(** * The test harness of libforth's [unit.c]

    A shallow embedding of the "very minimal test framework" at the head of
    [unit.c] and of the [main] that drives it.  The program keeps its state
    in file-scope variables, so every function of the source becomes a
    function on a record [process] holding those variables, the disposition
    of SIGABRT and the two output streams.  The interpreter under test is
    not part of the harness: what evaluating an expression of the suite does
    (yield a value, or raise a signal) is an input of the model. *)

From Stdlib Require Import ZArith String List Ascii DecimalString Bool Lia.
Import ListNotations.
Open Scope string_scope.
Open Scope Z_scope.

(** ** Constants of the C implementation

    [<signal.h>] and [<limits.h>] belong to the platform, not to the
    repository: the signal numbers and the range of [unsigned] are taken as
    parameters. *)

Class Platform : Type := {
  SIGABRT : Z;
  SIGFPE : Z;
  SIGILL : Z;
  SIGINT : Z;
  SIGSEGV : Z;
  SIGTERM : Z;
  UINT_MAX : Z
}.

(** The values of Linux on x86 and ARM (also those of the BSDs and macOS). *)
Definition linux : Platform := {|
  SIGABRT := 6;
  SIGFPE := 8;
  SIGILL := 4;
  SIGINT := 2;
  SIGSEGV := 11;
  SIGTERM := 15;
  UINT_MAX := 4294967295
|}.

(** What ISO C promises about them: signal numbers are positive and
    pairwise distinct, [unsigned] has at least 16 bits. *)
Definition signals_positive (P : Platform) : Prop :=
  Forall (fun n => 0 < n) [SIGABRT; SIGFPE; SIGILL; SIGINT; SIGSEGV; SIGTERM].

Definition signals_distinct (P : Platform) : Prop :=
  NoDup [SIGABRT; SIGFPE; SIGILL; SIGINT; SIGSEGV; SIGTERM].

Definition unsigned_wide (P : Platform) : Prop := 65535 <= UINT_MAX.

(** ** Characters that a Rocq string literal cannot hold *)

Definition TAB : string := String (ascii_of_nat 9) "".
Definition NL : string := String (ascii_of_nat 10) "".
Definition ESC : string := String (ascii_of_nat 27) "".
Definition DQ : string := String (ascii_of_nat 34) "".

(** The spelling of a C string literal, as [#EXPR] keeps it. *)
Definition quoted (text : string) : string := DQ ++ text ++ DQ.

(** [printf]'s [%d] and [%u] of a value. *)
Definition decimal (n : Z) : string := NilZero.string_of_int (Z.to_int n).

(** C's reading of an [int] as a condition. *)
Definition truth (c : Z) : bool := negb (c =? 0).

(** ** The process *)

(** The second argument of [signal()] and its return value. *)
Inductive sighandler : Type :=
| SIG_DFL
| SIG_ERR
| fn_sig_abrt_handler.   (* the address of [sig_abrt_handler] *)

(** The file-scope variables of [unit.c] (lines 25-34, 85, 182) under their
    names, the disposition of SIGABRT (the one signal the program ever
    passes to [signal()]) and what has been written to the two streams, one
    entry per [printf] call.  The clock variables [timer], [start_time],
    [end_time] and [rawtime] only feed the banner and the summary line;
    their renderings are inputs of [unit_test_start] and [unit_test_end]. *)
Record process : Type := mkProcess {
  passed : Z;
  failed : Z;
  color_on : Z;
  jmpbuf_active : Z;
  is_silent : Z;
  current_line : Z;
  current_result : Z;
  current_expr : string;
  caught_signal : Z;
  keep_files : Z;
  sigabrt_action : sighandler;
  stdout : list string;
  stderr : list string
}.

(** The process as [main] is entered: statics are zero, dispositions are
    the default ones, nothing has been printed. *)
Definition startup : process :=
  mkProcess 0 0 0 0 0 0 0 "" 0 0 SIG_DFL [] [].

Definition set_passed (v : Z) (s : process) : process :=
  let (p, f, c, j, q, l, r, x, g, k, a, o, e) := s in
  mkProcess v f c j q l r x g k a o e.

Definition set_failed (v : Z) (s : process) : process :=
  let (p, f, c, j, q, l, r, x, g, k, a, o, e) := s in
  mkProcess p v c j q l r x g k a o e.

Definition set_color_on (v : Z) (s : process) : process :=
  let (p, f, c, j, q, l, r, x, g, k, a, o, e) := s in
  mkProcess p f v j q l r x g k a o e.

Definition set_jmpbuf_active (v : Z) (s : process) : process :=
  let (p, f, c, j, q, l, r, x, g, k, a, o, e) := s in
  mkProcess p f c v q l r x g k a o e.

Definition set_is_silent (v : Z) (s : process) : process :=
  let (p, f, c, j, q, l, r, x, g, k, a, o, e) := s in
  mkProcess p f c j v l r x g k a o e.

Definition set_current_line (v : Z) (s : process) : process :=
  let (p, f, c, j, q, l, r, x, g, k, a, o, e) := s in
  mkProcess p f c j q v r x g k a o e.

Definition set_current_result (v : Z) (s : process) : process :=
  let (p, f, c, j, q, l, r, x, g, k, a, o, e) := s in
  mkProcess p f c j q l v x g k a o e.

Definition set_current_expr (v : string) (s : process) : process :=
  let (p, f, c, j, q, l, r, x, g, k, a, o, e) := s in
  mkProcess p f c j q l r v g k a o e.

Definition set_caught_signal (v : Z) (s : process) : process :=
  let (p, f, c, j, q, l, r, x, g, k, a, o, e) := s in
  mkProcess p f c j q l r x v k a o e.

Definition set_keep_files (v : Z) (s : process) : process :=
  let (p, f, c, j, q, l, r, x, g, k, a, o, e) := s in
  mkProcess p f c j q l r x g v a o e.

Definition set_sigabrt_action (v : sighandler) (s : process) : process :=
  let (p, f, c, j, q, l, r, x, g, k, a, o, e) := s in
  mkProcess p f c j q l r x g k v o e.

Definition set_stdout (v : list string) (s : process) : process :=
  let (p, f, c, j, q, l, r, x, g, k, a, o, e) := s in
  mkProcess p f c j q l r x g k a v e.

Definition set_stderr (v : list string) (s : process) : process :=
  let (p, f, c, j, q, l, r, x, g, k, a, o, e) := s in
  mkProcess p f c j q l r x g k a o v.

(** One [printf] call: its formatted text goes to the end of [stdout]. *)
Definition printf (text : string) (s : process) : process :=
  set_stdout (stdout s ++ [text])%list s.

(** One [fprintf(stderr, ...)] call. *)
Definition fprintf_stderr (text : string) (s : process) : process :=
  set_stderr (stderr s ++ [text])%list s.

---

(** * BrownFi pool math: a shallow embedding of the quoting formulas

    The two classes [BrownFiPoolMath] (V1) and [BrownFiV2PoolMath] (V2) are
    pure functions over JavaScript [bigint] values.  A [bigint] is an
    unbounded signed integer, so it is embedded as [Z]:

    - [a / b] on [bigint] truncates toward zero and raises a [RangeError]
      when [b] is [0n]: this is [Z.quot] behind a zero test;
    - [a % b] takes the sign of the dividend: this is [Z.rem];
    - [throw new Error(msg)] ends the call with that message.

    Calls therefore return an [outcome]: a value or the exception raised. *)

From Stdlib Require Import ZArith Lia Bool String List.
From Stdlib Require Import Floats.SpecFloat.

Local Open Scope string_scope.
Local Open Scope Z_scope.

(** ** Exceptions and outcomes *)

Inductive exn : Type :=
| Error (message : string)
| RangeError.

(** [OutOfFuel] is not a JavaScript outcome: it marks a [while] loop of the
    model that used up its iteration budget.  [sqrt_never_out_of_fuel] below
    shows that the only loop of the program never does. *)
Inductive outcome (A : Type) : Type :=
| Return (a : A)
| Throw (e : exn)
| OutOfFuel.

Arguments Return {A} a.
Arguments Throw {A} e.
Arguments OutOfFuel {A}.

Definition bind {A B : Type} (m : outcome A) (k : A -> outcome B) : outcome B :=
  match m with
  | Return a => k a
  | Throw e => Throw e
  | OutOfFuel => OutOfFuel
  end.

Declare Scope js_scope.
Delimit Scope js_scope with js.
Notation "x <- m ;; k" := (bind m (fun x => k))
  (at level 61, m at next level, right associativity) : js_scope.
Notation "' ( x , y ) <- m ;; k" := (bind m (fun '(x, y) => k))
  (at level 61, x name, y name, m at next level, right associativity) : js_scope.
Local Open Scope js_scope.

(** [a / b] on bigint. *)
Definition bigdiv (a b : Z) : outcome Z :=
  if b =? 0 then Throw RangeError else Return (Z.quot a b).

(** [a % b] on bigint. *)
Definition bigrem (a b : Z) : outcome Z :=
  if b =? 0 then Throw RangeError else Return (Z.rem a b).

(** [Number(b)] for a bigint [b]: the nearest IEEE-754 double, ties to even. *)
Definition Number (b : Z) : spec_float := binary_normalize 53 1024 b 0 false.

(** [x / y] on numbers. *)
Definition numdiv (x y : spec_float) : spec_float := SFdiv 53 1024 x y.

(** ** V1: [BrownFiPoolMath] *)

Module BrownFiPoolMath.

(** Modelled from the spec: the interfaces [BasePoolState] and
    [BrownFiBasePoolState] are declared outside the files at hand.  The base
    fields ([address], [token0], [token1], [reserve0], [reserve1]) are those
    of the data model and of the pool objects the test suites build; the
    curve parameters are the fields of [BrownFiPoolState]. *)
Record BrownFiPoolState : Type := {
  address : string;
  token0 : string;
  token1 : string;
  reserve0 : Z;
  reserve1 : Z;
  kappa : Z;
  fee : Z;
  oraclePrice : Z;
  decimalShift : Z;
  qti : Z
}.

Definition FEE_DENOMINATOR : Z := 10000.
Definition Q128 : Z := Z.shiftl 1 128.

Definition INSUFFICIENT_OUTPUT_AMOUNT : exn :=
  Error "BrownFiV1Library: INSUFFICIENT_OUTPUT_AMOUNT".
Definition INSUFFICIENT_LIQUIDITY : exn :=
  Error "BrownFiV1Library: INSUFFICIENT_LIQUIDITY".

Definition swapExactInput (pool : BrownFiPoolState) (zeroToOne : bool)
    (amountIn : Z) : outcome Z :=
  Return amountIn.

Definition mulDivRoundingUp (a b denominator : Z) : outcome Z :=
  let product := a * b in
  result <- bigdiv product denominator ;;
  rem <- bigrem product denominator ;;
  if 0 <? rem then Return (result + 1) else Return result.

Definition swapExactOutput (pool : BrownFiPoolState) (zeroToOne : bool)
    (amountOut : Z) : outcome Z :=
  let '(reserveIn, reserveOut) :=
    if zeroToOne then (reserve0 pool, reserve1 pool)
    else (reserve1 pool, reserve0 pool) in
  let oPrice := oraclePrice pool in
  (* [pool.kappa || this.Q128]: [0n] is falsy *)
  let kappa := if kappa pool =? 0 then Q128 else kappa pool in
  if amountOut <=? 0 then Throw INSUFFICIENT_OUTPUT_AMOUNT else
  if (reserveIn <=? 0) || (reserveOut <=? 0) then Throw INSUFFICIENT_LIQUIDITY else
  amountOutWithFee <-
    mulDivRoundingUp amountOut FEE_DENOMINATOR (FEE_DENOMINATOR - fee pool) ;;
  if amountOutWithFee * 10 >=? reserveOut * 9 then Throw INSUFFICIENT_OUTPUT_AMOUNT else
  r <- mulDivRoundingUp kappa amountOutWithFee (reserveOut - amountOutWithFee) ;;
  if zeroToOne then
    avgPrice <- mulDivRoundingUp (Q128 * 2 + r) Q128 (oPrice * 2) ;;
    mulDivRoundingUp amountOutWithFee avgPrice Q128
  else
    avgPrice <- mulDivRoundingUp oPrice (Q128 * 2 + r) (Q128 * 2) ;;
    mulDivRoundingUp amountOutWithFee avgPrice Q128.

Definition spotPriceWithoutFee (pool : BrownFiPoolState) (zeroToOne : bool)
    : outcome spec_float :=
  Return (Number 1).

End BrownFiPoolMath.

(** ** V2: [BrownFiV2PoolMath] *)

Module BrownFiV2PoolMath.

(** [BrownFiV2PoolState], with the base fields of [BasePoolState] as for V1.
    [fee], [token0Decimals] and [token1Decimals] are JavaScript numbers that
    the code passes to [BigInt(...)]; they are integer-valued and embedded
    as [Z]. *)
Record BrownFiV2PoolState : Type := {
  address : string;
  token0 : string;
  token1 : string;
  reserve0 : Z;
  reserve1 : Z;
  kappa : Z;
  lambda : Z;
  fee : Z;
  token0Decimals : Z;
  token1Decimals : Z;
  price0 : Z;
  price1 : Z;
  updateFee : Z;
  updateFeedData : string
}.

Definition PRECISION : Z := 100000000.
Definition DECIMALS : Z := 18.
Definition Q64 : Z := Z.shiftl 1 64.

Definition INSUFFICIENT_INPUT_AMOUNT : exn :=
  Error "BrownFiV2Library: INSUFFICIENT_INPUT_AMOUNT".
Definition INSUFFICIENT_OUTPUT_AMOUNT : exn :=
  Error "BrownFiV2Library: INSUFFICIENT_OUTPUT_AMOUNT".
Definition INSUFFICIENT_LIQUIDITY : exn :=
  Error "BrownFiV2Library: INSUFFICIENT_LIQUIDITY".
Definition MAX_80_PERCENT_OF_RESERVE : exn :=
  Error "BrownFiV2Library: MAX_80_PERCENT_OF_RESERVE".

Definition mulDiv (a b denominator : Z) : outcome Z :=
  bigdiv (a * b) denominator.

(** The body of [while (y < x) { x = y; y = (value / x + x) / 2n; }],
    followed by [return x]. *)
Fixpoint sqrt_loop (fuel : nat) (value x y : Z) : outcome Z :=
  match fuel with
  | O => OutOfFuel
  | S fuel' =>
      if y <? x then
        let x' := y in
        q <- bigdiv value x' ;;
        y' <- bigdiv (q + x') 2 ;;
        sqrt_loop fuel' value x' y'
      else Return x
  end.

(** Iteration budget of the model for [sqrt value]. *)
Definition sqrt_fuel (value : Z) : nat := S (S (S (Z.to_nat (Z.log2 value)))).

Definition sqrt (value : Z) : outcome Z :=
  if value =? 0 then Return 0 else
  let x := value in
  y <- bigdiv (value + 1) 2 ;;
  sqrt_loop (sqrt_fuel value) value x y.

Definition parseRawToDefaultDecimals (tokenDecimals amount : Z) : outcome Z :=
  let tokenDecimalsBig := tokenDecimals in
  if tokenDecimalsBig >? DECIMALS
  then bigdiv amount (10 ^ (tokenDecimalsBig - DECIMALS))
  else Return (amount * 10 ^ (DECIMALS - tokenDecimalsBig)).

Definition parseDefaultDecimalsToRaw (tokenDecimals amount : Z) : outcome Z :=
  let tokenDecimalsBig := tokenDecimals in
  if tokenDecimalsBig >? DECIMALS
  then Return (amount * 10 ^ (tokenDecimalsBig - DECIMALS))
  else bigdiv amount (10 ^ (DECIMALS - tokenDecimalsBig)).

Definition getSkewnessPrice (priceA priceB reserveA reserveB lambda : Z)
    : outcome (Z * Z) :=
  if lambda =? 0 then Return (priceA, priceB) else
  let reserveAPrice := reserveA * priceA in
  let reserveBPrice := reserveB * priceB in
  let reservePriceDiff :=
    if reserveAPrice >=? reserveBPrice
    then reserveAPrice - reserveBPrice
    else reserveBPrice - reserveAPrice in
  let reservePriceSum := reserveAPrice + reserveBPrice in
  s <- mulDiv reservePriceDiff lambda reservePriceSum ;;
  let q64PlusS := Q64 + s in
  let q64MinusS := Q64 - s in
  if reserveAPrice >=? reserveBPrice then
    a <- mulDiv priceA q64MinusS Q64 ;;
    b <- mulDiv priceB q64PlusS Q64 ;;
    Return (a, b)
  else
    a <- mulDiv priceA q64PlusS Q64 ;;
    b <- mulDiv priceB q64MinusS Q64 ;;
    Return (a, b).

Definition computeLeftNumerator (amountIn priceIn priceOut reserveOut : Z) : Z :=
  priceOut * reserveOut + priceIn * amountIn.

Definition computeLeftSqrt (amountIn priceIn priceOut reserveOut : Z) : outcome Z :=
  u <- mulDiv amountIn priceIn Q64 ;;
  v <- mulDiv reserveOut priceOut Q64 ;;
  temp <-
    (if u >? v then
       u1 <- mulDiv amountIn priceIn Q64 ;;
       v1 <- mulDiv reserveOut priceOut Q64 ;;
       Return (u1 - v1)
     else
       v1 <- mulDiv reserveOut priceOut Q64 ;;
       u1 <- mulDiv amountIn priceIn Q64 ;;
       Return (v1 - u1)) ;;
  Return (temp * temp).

• AIM OF THE EXERCISE: Give back exactly the lines above, from the line containing "rem <- bigrem product denominator ;;" through the line containing "mulDivRoundingUp amountOut FEE_DENOMINATOR", with both end lines and nothing more.

• EXERCISE RESULT:
  rem <- bigrem product denominator ;;
  if 0 <? rem then Return (result + 1) else Return result.

Definition swapExactOutput (pool : BrownFiPoolState) (zeroToOne : bool)
    (amountOut : Z) : outcome Z :=
  let '(reserveIn, reserveOut) :=
    if zeroToOne then (reserve0 pool, reserve1 pool)
    else (reserve1 pool, reserve0 pool) in
  let oPrice := oraclePrice pool in
  (* [pool.kappa || this.Q128]: [0n] is falsy *)
  let kappa := if kappa pool =? 0 then Q128 else kappa pool in
  if amountOut <=? 0 then Throw INSUFFICIENT_OUTPUT_AMOUNT else
  if (reserveIn <=? 0) || (reserveOut <=? 0) then Throw INSUFFICIENT_LIQUIDITY else
  amountOutWithFee <-
    mulDivRoundingUp amountOut FEE_DENOMINATOR (FEE_DENOMINATOR - fee pool) ;;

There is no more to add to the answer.